→ Task to complete
In the material below, the required lines run from the one containing "(** The body" through the one containing "ev_BackfillID := None;". Copy those lines exactly, ends included, and nothing else.

→ Material for the task
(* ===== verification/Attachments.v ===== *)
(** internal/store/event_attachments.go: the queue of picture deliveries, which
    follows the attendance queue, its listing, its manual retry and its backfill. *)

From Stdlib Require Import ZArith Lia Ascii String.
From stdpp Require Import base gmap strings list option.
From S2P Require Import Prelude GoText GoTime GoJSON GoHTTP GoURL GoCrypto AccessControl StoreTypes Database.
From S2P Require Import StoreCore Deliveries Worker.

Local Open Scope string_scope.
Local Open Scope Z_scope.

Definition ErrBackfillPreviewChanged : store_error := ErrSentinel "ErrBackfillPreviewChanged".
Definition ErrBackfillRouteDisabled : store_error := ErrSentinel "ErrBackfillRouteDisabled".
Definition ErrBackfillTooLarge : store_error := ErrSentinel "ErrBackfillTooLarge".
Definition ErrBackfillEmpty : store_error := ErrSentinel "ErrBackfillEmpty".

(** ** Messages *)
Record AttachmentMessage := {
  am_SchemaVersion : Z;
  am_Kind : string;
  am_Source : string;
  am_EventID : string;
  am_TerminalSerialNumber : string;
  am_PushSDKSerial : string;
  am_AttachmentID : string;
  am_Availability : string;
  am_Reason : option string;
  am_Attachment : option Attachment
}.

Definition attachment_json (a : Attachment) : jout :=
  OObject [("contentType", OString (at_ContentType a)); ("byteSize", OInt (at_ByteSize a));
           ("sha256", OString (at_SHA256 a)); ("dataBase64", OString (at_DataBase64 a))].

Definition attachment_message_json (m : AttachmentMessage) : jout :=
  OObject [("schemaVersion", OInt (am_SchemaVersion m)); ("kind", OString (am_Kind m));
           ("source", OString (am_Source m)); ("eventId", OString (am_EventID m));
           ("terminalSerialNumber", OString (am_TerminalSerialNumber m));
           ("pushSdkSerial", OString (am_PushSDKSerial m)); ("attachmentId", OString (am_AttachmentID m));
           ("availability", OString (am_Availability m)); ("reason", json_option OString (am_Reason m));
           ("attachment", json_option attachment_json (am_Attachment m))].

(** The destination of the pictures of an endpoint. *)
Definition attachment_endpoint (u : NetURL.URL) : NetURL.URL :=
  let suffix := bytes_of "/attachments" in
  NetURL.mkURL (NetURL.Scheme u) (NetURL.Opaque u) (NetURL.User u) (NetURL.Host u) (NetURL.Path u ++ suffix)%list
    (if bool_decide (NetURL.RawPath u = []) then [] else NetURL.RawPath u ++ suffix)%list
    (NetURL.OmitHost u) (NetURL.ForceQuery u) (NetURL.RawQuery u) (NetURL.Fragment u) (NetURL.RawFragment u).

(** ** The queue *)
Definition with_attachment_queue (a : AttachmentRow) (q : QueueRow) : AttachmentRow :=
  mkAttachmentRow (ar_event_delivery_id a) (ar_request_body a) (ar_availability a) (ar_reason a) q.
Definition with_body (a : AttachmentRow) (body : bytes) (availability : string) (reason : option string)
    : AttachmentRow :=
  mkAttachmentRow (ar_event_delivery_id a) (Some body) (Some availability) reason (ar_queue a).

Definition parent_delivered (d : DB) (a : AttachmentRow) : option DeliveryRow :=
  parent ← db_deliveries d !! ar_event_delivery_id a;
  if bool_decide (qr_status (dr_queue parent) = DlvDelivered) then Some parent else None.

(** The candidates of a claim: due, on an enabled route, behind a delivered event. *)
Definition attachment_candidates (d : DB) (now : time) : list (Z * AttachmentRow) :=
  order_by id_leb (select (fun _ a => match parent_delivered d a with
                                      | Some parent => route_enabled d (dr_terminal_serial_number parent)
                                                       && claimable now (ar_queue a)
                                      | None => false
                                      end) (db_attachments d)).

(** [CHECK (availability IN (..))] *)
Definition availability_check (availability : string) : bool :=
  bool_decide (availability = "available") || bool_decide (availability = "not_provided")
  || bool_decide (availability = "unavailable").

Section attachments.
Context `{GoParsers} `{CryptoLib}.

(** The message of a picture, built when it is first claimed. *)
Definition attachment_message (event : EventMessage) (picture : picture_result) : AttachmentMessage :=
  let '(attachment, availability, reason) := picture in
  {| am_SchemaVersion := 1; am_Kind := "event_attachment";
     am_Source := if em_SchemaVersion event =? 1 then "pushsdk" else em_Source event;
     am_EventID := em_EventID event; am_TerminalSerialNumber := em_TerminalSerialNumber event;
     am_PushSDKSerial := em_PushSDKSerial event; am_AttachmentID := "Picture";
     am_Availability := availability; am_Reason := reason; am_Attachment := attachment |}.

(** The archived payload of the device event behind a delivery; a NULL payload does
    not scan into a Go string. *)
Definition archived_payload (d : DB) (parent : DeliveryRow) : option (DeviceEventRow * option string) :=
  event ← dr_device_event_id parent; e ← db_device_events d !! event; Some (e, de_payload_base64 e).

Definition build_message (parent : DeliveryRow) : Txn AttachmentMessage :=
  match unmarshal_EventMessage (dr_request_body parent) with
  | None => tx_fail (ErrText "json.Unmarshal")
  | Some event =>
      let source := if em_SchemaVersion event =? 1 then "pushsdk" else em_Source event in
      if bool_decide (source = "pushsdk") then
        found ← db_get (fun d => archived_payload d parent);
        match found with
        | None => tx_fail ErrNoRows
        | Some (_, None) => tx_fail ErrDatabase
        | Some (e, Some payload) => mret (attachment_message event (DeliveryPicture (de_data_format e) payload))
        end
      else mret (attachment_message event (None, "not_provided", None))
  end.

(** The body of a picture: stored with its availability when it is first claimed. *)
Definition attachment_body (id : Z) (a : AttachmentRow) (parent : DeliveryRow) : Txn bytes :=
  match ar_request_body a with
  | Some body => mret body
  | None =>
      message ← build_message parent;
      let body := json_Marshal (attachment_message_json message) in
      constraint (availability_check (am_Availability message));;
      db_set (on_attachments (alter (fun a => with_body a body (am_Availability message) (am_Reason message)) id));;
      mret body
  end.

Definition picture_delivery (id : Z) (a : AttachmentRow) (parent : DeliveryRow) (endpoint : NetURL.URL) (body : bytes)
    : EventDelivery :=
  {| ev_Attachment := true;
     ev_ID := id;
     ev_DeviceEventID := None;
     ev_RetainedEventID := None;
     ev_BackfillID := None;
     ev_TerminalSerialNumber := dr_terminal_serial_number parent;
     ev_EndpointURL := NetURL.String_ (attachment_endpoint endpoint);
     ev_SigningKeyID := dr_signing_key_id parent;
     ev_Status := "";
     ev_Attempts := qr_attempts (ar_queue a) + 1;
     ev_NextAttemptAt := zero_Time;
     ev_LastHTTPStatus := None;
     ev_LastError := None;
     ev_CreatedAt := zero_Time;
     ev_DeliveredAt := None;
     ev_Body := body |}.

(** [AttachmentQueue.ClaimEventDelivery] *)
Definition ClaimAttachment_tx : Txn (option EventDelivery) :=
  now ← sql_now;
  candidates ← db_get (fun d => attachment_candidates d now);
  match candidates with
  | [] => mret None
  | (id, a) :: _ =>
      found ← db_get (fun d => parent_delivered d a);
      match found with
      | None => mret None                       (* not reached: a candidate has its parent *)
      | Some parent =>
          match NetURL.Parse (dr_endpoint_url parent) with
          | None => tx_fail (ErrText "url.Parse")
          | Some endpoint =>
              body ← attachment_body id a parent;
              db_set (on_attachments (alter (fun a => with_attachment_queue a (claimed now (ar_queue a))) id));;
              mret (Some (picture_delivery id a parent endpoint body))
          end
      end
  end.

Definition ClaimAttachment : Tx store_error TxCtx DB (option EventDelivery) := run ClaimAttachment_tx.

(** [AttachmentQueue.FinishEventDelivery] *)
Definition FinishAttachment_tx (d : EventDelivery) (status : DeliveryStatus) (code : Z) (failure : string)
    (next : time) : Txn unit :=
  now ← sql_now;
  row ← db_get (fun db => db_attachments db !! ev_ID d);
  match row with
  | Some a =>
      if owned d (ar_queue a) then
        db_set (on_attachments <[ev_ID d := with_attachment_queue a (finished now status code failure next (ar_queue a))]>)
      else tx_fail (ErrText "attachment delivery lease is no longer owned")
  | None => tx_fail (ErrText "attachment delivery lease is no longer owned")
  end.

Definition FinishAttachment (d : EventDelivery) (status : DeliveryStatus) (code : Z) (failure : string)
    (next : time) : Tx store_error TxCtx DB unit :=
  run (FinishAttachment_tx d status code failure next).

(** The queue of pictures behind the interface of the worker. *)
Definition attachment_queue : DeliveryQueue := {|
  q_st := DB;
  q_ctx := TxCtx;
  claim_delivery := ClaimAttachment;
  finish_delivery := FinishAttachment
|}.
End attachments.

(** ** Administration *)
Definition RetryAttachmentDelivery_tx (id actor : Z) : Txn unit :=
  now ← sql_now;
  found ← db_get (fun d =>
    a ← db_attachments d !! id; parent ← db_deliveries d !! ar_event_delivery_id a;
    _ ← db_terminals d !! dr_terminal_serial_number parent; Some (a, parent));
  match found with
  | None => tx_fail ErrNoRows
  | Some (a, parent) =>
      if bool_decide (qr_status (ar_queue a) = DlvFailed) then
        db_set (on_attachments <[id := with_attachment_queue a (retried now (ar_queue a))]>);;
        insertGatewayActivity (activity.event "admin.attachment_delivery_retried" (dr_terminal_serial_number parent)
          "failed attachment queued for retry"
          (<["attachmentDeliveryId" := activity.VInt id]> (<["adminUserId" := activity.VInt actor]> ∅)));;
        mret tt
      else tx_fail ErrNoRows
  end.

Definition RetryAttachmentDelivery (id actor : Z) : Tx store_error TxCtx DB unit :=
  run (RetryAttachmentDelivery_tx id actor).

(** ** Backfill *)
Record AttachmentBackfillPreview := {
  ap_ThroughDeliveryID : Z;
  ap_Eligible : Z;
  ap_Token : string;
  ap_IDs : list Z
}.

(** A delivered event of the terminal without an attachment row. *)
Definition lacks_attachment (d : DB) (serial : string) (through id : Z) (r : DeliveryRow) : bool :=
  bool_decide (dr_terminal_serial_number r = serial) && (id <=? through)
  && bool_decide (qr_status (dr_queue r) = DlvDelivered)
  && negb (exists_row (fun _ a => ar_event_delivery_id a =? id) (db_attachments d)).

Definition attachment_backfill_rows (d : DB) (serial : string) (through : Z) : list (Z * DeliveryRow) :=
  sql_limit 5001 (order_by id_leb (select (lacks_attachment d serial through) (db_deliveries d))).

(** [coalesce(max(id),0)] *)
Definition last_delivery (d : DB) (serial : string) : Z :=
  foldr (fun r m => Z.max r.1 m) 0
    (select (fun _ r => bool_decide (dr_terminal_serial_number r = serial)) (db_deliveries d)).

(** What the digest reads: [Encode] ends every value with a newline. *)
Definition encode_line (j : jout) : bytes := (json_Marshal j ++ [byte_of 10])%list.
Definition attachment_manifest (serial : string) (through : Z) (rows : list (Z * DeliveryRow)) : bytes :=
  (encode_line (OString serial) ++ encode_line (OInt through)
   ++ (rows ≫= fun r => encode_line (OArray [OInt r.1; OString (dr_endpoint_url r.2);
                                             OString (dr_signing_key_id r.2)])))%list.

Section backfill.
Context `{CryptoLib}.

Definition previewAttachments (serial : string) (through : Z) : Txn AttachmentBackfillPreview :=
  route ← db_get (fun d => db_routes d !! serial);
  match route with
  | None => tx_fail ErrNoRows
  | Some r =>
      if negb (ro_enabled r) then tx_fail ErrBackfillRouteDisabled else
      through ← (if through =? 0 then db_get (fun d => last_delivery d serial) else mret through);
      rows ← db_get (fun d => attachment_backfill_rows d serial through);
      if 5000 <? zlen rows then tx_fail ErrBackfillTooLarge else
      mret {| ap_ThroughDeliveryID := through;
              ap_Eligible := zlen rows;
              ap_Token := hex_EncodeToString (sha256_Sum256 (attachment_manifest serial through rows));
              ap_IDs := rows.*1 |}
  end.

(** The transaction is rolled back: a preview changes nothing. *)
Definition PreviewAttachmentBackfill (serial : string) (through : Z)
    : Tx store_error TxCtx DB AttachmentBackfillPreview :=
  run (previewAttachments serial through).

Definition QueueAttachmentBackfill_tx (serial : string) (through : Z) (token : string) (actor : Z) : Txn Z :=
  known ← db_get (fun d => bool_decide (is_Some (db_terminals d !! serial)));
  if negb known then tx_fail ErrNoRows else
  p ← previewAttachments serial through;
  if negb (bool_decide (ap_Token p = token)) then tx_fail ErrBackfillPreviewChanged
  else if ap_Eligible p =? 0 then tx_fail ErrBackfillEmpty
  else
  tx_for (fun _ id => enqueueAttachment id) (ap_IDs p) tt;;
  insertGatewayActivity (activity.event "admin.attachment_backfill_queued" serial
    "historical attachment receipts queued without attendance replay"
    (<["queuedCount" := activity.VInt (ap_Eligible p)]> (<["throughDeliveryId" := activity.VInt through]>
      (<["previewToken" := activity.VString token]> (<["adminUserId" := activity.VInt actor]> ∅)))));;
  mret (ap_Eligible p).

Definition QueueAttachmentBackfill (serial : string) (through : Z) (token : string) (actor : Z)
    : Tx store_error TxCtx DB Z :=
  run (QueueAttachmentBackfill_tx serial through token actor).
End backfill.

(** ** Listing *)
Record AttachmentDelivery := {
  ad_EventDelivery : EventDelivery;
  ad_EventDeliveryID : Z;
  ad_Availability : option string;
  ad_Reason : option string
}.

→ Answer for this exercise
(** The body of a picture: stored with its availability when it is first claimed. *)
Definition attachment_body (id : Z) (a : AttachmentRow) (parent : DeliveryRow) : Txn bytes :=
  match ar_request_body a with
  | Some body => mret body
  | None =>
      message ← build_message parent;
      let body := json_Marshal (attachment_message_json message) in
      constraint (availability_check (am_Availability message));;
      db_set (on_attachments (alter (fun a => with_body a body (am_Availability message) (am_Reason message)) id));;
      mret body
  end.

Definition picture_delivery (id : Z) (a : AttachmentRow) (parent : DeliveryRow) (endpoint : NetURL.URL) (body : bytes)
    : EventDelivery :=
  {| ev_Attachment := true;
     ev_ID := id;
     ev_DeviceEventID := None;
     ev_RetainedEventID := None;
     ev_BackfillID := None;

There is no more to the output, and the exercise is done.